— Input material —
Section spares.
Context `{GoUnicode, PxDigest}.
Abbreviation spares := (all_calls (fun c => destructive c = false)).

Lemma GuestConfig_spares vmid : spares (GuestConfig vmid).
Proof. unfold GuestConfig. calls. Qed.
Hint Resolve GuestConfig_spares : calls.

Lemma lxcTemplate_spares plan guest : spares (lxcTemplate plan guest).
Proof. unfold lxcTemplate, ensureArtifactInStorage, upload_artifact. calls. Qed.
Lemma ensureGuestMACFilter_spares plan guest : spares (ensureGuestMACFilter plan guest).
Proof. unfold ensureGuestMACFilter, SetGuestNetworkFilters. calls. Qed.
Hint Resolve lxcTemplate_spares ensureGuestMACFilter_spares : calls.

Lemma createLXC_spares plan guest retained attach : spares (createLXC plan guest retained attach).
Proof. unfold createLXC, client_CreateLXC, configureLXCDevices, run_root. calls. Qed.
Hint Resolve createLXC_spares : calls.

Lemma waitForLegacyLXCLoopRelease_spares plan attempts volumeID volumePath loop :
  spares (waitForLegacyLXCLoopRelease plan attempts volumeID volumePath loop).
Proof. induction attempts as [|attempts IH]; cbn [waitForLegacyLXCLoopRelease]; unfold associated, run_root; calls. Qed.
Hint Resolve waitForLegacyLXCLoopRelease_spares : calls.

Lemma migrateLXCPersistentVolumes_spares plan guest current : spares (migrateLXCPersistentVolumes plan guest current).
Proof.
  unfold migrateLXCPersistentVolumes, move_volumes, move_volume, releaseLegacyLXCLoopMapping, associated, run_root,
    running_or_stopped, client_LXCStatus, client_StopLXC, client_StartLXC, client_MoveLXCPersistentVolume.
  calls.
Qed.
Lemma ensureExistingGuestTags_spares plan guest current : spares (ensureExistingGuestTags plan guest current).
Proof. unfold ensureExistingGuestTags, client_SetLXCConfig. calls. Qed.
Lemma ensureExistingLXCNameserver_spares plan guest current : spares (ensureExistingLXCNameserver plan guest current).
Proof. unfold ensureExistingLXCNameserver, client_SetLXCConfig. calls. Qed.
Hint Resolve migrateLXCPersistentVolumes_spares ensureExistingGuestTags_spares ensureExistingLXCNameserver_spares : calls.

Lemma EnsureLXCRunning_spares plan vmid : spares (EnsureLXCRunning plan vmid).
Proof. unfold EnsureLXCRunning, client_LXCStatus, client_StartLXC. calls. Qed.

Lemma ensureLXC_spares has_acl fuel plan guest : p_DestructiveConfirmed plan = false → spares (ensureLXC has_acl fuel plan guest).
Proof.
  revert plan. induction fuel as [|fuel IH]; intros plan Hc; cbn [ensureLXC]; [exact I|].
  assert (∀ again current, spares (adopt_container has_acl plan again guest current)).
  { intros again current. unfold adopt_container. rewrite Hc, guard_bad. calls. }
  assert (spares (missing_container plan (ensureLXC has_acl fuel plan) guest)).
  { unfold missing_container. rewrite Hc. calls. }
  assert (spares (recreate_legacy plan guest)) by (unfold recreate_legacy; rewrite Hc; exact I).
  calls.
Qed.

(** Unless the operator confirmed it, provisioning a module asks for no
    destruction: whatever Proxmox answers, and whichever recovery flags are set,
    none of its calls deletes a container or takes a volume from one. *)
Theorem ProvisionModule_confirmed has_acl fuel plan module :
  p_DestructiveConfirmed plan = false → all_calls (fun c => destructive c = false) (ProvisionModule has_acl fuel plan module).
Proof.
  intros Hc. unfold ProvisionModule. calls; [by apply ensureLXC_spares|apply EnsureLXCRunning_spares].
Qed.
End spares.
Lemma migration_steps current migrations : foldM (disk_migration_step guest current) [] (indexed (g_Volumes guest)) = Ok migrations →
  Forall declared_disk migrations.
Proof.
  apply (foldM_inv _ (fun _ ms => Forall declared_disk ms)); [constructor|].
  intros dn [i volume] ms ms' HF Hin. cbn. intros (expected & _ & Hr)%bind_ok. apply bind_ok in Hr as (u & _ & Hr).
  case_match; [by simplify_eq|]. apply bind_ok in Hr as (u' & _ & [= <-]).
  apply Forall_app. split; [done|]. constructor; [|constructor]. apply elem_of_lookup_imap in Hin as (j & x & [= -> ->] & Hj).
  exists j. split; [by apply lookup_lt_Some in Hj|done].
Qed.

Lemma obeys_move_disk m s : declared_disk m → vm_owned s = true → vm_off s = true →
  obeys (power_same s) (move_disk plan guest m) (fun _ s' => grows s s') s.
Proof.
  intros (j & Hj & Hm) Ho Hoff. apply follows_bind, obeys_QEMUConfig; [apply grows_power|]. intros current s1 G1 _.
  apply follows_bind, follows_check; [by apply grows_power|]. intros expected _. cbv zeta. case_match; [exact G1|].
  apply follows_bind, follows_guard; [by apply grows_power|]. intros _.
  apply follows_api, watched_bad; [by intros; apply grows_power|]. intros _. split.
  { split; [done|]. split; [by apply G1|]. split; [by rewrite (gr_off _ _ G1)|]. by exists j. }
  intros [[]|e]; [exact G1|by apply grows_power].
Qed.

Lemma obeys_move_disks migrations s : Forall declared_disk migrations → vm_owned s = true → vm_off s = true →
  obeys (power_same s) (move_disks plan guest migrations) (fun _ s' => power_same s s' ∧ grows s s') s.
Proof.
  intros HF Ho Hoff. apply follows_bind. eapply follows_mono.
  - apply (follows_eachP _ _ _ _ _ (fun s' => grows s s')); [reflexivity|]. intros m s1 Hm G1.
    eapply watched_mono; [apply obeys_move_disk|].
    + rewrite Forall_forall in HF. by apply HF.
    + by apply G1.
    + by rewrite (gr_off _ _ G1).
    + intros [[]|e] s2; [intros G2; by etrans|]. by eauto.
  - intros [] s1 G1. apply obeys_QEMUConfig; [by eauto|]. intros c s2 G2 _. assert (grows s s2) by by etrans. by eauto.
Qed.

— Task directions —
Every line above that holds the word "false" should be copied out.

— Exercise output —
Abbreviation spares := (all_calls (fun c => destructive c = false)).
Lemma ensureLXC_spares has_acl fuel plan guest : p_DestructiveConfirmed plan = false → spares (ensureLXC has_acl fuel plan guest).
  p_DestructiveConfirmed plan = false → all_calls (fun c => destructive c = false) (ProvisionModule has_acl fuel plan module).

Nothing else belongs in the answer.